Exercise aim -
Transcribe exactly the line containing "set (e1 := foldl" and each line after it, through the end of the entries, with nothing before or after.

Dataset entries
++++++

Lemma delete_values_spec l id e :
  let e' := foldl (fun e d => delete_value_in_deps d id e) e l in
  e_inner e' = e_inner e /\ e_outer e' = e_outer e /\
  forall o, dep_ids e' o = if decide (o ∈ l) then dep_ids e o ∖ {[id]} else dep_ids e o.
Proof.
  revert e. induction l as [|d l IH]; intros e; cbn [foldl].
  { split_and!; [done..|]. intros o. rewrite decide_False; [done|apply not_elem_of_nil]. }
  destruct (delete_value_spec d id e) as (Hi & Ho & Hd).
  destruct (IH (delete_value_in_deps d id e)) as (Hi' & Ho' & Hd'). split_and!; [congruence..|].
  intros o. rewrite Hd', Hd, decide_elem_cons. repeat case_decide; set_solver.
Qed.

Lemma unlink_outputs_spec l e q :
  let st := foldl unlink_output (e, q) l in
  (forall o, e_inner st.1 !! o = if decide (o ∈ l) then None else e_inner e !! o) /\
  e_outer st.1 = e_outer e /\
  (forall o, dep_ids st.1 o = if decide (o ∈ l) then ∅ else dep_ids e o) /\
  forall c, c ∈ st.2 <-> c ∈ q \/ exists o, o ∈ l /\ (e_inner e !! o = Some (Some c) \/ c ∈ dep_ids e o).
Proof.
  revert e q. induction l as [|x l IH]; intros e q; cbn [foldl].
  { split_and!; [|done| |]; intros o; try (rewrite decide_False; [done|apply not_elem_of_nil]).
    split; [by left|]. intros [?|(? & []%not_elem_of_nil & _)]; done. }
  destruct (unlink_output (e, q) x) as [e1 q1] eqn:Hx. unfold unlink_output in Hx. cbn in Hx. injection Hx as He1 Hq1.
  assert (Hi1 : forall o, e_inner e1 !! o = if decide (o = x) then None else e_inner e !! o).
  { intros o. subst e1. cbn. case_decide; subst; [by rewrite lookup_delete_eq|by rewrite lookup_delete_ne]. }
  assert (Hd1 : forall o, dep_ids e1 o = if decide (o = x) then ∅ else dep_ids e o).
  { intros o. subst e1. unfold dep_ids. cbn. case_decide; subst; [by rewrite lookup_delete_eq|by rewrite lookup_delete_ne]. }
  assert (Hc1 : forall c, c ∈ q1 <-> c ∈ q \/ e_inner e !! x = Some (Some c) \/ c ∈ dep_ids e x).
  { intros c. subst q1. unfold dep_ids. destruct (e_inner e !! x) as [[cid|]|], (e_deps e !! x) as [ids|]; cbn;
      rewrite ?elem_of_app, ?list_elem_of_singleton, ?elem_of_elements, ?elem_of_empty; naive_solver. }
  assert (Ho1 : e_outer e1 = e_outer e) by (by subst e1). clear He1 Hq1.
  destruct (IH e1 q1) as (Hi & Ho & Hd & Hc). split_and!; [|congruence| |].
  - intros o. rewrite Hi, Hi1, decide_elem_cons. by repeat case_decide.
  - intros o. rewrite Hd, Hd1, decide_elem_cons. by repeat case_decide.
  - intros c. rewrite Hc, Hc1. setoid_rewrite Hi1. setoid_rewrite Hd1. split.
    + intros [[?|?]|(o & ? & Hor)]; [by left|right; exists x; split; [left|done]|].
      destruct (decide (o = x)); [set_solver|]. right. exists o. split; [by right|done].
    + intros [?|(o & [->|?]%elem_of_cons & Hor)]; [by left; left|by left; right|].
      destruct (decide (o = x)) as [->|]; [by left; right|]. right. exists o. split; [done|].
      by rewrite !decide_False by done.
Qed.

(** The edges after the removal of a transaction, and the queued children. *)
Lemma unlink_vertex_spec e q id tx e' q' :
  (forall o x, e_inner e !! o = Some x -> e_outer e !! o = None) ->
  unlink_vertex e q id tx = (e', q') ->
  (forall o, e_inner e' !! o = if decide (o ∈ output_pts tx \/ o ∈ input_pts tx) then None else e_inner e !! o) /\
  (forall o, e_outer e' !! o = if decide (o ∈ input_pts tx) then None else e_outer e !! o) /\
  (forall o, dep_ids e' o = if decide (o ∈ output_pts tx) then ∅
     else if decide (o ∈ tx_deps tx) then dep_ids e o ∖ {[id]} else dep_ids e o) /\
  forall c, c ∈ q' <-> c ∈ q \/ exists o, o ∈ output_pts tx /\
    ((~ o ∈ input_pts tx /\ e_inner e !! o = Some (Some c)) \/
     c ∈ (if decide (o ∈ tx_deps tx) then dep_ids e o ∖ {[id]} else dep_ids e o)).
Proof.
  intros Hdisj. unfold unlink_vertex. intros Heq.
  destruct (unlink_inputs_spec (input_pts tx) e Hdisj) as (Hd1 & Hi1 & Ho1).
  set (e1 := foldl unlink_input e (input_pts tx)) in *.
  destruct (delete_values_spec (tx_deps tx) id e1) as (Hi2 & Ho2 & Hd2).
  set (e2 := foldl (fun e d => delete_value_in_deps d id e) e1 (tx_deps tx)) in *.
  destruct (unlink_outputs_spec (output_pts tx) e2 q) as (Hi3 & Ho3 & Hd3 & Hc3).
  rewrite Heq in Hi3, Ho3, Hd3, Hc3. cbn [fst snd] in *.
  assert (Hd2' : forall o, dep_ids e2 o =
    if decide (o ∈ tx_deps tx) then dep_ids e o ∖ {[id]} else dep_ids e o).
  { intros o. rewrite Hd2. unfold dep_ids. by rewrite Hd1. }
  split_and!.
  - intros o. rewrite Hi3, Hi2, Hi1. repeat case_decide; naive_solver.
  - intros o. by rewrite Ho3, Ho2, Ho1.
  - intros o. by rewrite Hd3, Hd2'.
  - intros c. rewrite Hc3, Hi2. setoid_rewrite Hd2'. setoid_rewrite Hi1.
    split; (intros [?|(o & Hin & Hor)]; [by left|right; exists o; split; [done|]]);
      destruct Hor as [Hor|Hor]; [|by right| |by right]; left.
    + by destruct (decide (o ∈ input_pts tx)).
    + destruct Hor as [Hn Hor]. by rewrite decide_False.
Qed.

++++++

Completed exercise -
  set (e1 := foldl unlink_input e (input_pts tx)) in *.
  destruct (delete_values_spec (tx_deps tx) id e1) as (Hi2 & Ho2 & Hd2).
  set (e2 := foldl (fun e d => delete_value_in_deps d id e) e1 (tx_deps tx)) in *.
  destruct (unlink_outputs_spec (output_pts tx) e2 q) as (Hi3 & Ho3 & Hd3 & Hc3).
  rewrite Heq in Hi3, Ho3, Hd3, Hc3. cbn [fst snd] in *.
  assert (Hd2' : forall o, dep_ids e2 o =
    if decide (o ∈ tx_deps tx) then dep_ids e o ∖ {[id]} else dep_ids e o).
  { intros o. rewrite Hd2. unfold dep_ids. by rewrite Hd1. }
  split_and!.
  - intros o. rewrite Hi3, Hi2, Hi1. repeat case_decide; naive_solver.
  - intros o. by rewrite Ho3, Ho2, Ho1.
  - intros o. by rewrite Hd3, Hd2'.
  - intros c. rewrite Hc3, Hi2. setoid_rewrite Hd2'. setoid_rewrite Hi1.
    split; (intros [?|(o & Hin & Hor)]; [by left|right; exists o; split; [done|]]);
      destruct Hor as [Hor|Hor]; [|by right| |by right]; left.
    + by destruct (decide (o ∈ input_pts tx)).
    + destruct Hor as [Hn Hor]. by rewrite decide_False.
Qed.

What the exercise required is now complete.